Par contre, on dit d'une réaction qu'elle est stéréosélective si elle donne une prépondérance d'un produit à stéréochimie particulière plutôt qu'un stéréoisomère, c'est-à-dire qu'il y a préférence entre deux (ou plus de deux) produits rendus possibles par un même mécanisme (un mécanisme donc non-spécifique). Souvent, il s'agit d'une réaction qui crée un centre stéréogène. La préférence ne dépend pas du mécanisme mais d'autres facteurs, par exemple l'accès au centre réactionnel et la congestion stérique ou un contrôle orbitalaire à l'état de transition, dans le cas du contrôle cinétique, ou la stabilité du produit dans le cas du contrôle thermodynamique. Si un mélange de réactifs stéréopurs donne des produits stéréo-impurs, ce sera parce que la réaction procède par un mécanisme non-stéréospécifique ou par un mélange de mécanismes en compétition dont au moins un n'est pas stéréospécifique.

De même, une réaction peut être diastéréosélective (ou énantiosélective) si elle exerce une préférence entre deux (ou entre plus de deux) produits possibles qui partagent une relation de diastéréomérie (ou d'énantiomérie).

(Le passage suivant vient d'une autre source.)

Definition record_wf (r : UsageRecord) : Prop :=
  match r with
  | Sample s => ∀ d v, UsageSample_values s !! d = Some v → is_u64 v
  | UnknownUsage _ => True
  | Correction _ t => is_u64 t
  end.
Definition limits_wf (l : BudgetLimits) : Prop := ∀ d, is_u64 (BudgetLimits_value l d).

(** [clamp] relates exact usage to the stored projection. *)
Definition clamp (u : option Z) : Projection :=
  match u with Some t => Known (Z.min u64_max t) | None => ProjectionUnknown end.

Inductive budget_call :=
| CallRecord (r : UsageRecord)
| CallEvaluate
| CallReplaceLimits (c : BudgetChange).

Definition budget_step (c : budget_call) (t : BudgetTracker) : BudgetTracker :=
  match c with
  | CallRecord r => BudgetTracker_record r t
  | CallEvaluate => (evaluate_safe_boundary t).1
  | CallReplaceLimits c => (replace_limits c t).1
  end.
Definition budget_call_wf (c : budget_call) : Prop :=
  match c with
  | CallRecord r => record_wf r
  | CallEvaluate => True
  | CallReplaceLimits c => limits_wf (BudgetChange_limits c)
  end.
Definition budget_run (t : BudgetTracker) (calls : list budget_call) : BudgetTracker :=
  foldl (λ t c, budget_step c t) t calls.
Definition records_of (calls : list budget_call) : list UsageRecord :=
  omap (λ c, match c with CallRecord r => Some r | _ => None end) calls.

Lemma record_increment_lookup s p d d' :
  record_increment s p d !! d' =
    if decide (d = d') then
      match p !! d with
      | Some (Known t) => Some (Known (match UsageSample_values s !! d with
          | Some v => saturating_add u64_max t v | None => t end))
      | o => o end
    else p !! d'.
Proof.
  unfold record_increment. destruct (decide (d = d')) as [<-|Hne].
  - destruct (UsageSample_values s !! d) as [v|]; destruct (p !! d) as [[t|]|] eqn:Hp; try done.
    by rewrite lookup_insert_eq.
  - repeat case_match; try done. by rewrite lookup_insert_ne.
Qed.

Lemma record_sample_lookup s p d :
  foldl (record_increment s) p BudgetDimension_ALL !! d = record_increment s p d !! d.
Proof.
  simpl. rewrite !record_increment_lookup. by destruct d.
Qed.

Lemma clamp_sample u v :
  (∀ t, u = Some t → (0 ≤ t)%Z) → is_u64 v →
  match clamp u with
  | Known t => Known (saturating_add u64_max t v) | p => p end
  = clamp ((λ t, (t + v)%Z) <$> u).
Proof.
  destruct u as [t|]; simpl; [|done]. intros Ht [Hv _]. specialize (Ht t eq_refl).
  unfold saturating_add. f_equal. lia.
Qed.

(** The invariant of a tracker that has seen [records]. *)
Record budget_inv (records : list UsageRecord) (t : BudgetTracker) : Prop := {
  bi_records : BudgetTracker_records t = records;
  bi_projection : ∀ d, BudgetTracker_projection t !! d = Some (clamp (usage d records));
  bi_usage : ∀ d u, usage d records = Some u → (0 ≤ u)%Z;
  bi_limits : limits_wf (BudgetTracker_limits t);
}.

Lemma budget_inv_new v l p : limits_wf l → budget_inv [] (BudgetTracker_new v l p).
Proof. split; try done. - by intros []. - by intros d u [= <-]. Qed.

Lemma usage_snoc d records r : usage d (records ++ [r]) = usage_step d (usage d records) r.
Proof. unfold usage. by rewrite foldl_app. Qed.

Par exemple, la réduction d'un groupement carbonyle peut générer un centre chiral, et donc donner une prépondérance d'un énantiomère si le réducteur est énantiopur, ou donner une prépondérance d'un diastéréomère en présence d'un centre chiral voisinant et préexistant, surtout si le réducteur est encombré.

Exemple:

  • L'époxydation asymétrique des alcools allyliques de Katsuki et Sharpless est énantiosélective. Comme la source de la chiralité (un diester tartrique) peut être remplacée par son énantiomère, l'époxydation résultante donnera l'énantiomère comme produit majeur.
  • La règle de Cram peut prédire quel diastéréomère dominera la réaction de réduction par le tétrahydruroborate de sodium NaBH4 d'un groupement cétone voisin d'un centre chiral. Cette diastéréosélectivité ne dépend pas de la pureté optique du substrat, ni même qu'il soit optiquement actif.

Il en découle qu'un mécanisme ne peut pas être stéréosélectif, diastéréosélectif ni énantiosélectif. Alors qu'une réaction sélective sélectionne entre deux isomères possibles provenant d'un même composé de départ, un mécanisme spécifique sélectionne entre deux composés de départ isomériques et spéficie son destin.

Un mécanisme ne peut pas être énantiospécifique. Pour qu'il existe un tel mécanisme, il faudrait qu'il procède d'une manière avec un substrat énantiopur, qu'il agisse différemment ou pas du tout avec son énantiomère, et qu'il n'y ait pas de réaction analogue en absence d'énantiomérie. Une réaction qui produit un énantiomère plutôt que l'autre, par l'entremise d'un catalyseur ou d'un enzyme ou d'un réactif énantiopur, est énantiosélective. Ce n'est pas le mécanisme qui dicte le résultat, puisque l'énantiomère du catalyseur (ou de l'enzyme ou du réactif) donnerait le produit à énantiomérie opposée par le même mécanisme. Une réaction énantiosélective de la sorte aura toujours un analogue non-énantiosélectif procédant par le même mécanisme (qui sera une réaction de substitution, addition, élimination, etc. sans référence à l'énantiomérie) ; la sélectivité qu'une réaction énantiosélective exerce ne dépend pas du mécanisme, mais plutôt d'autres facteurs qui ralentissent l'apparition du produit énantiomérique. De toutes façons, de telles réactions ne procèdent jamais avec une sélectivité absolue.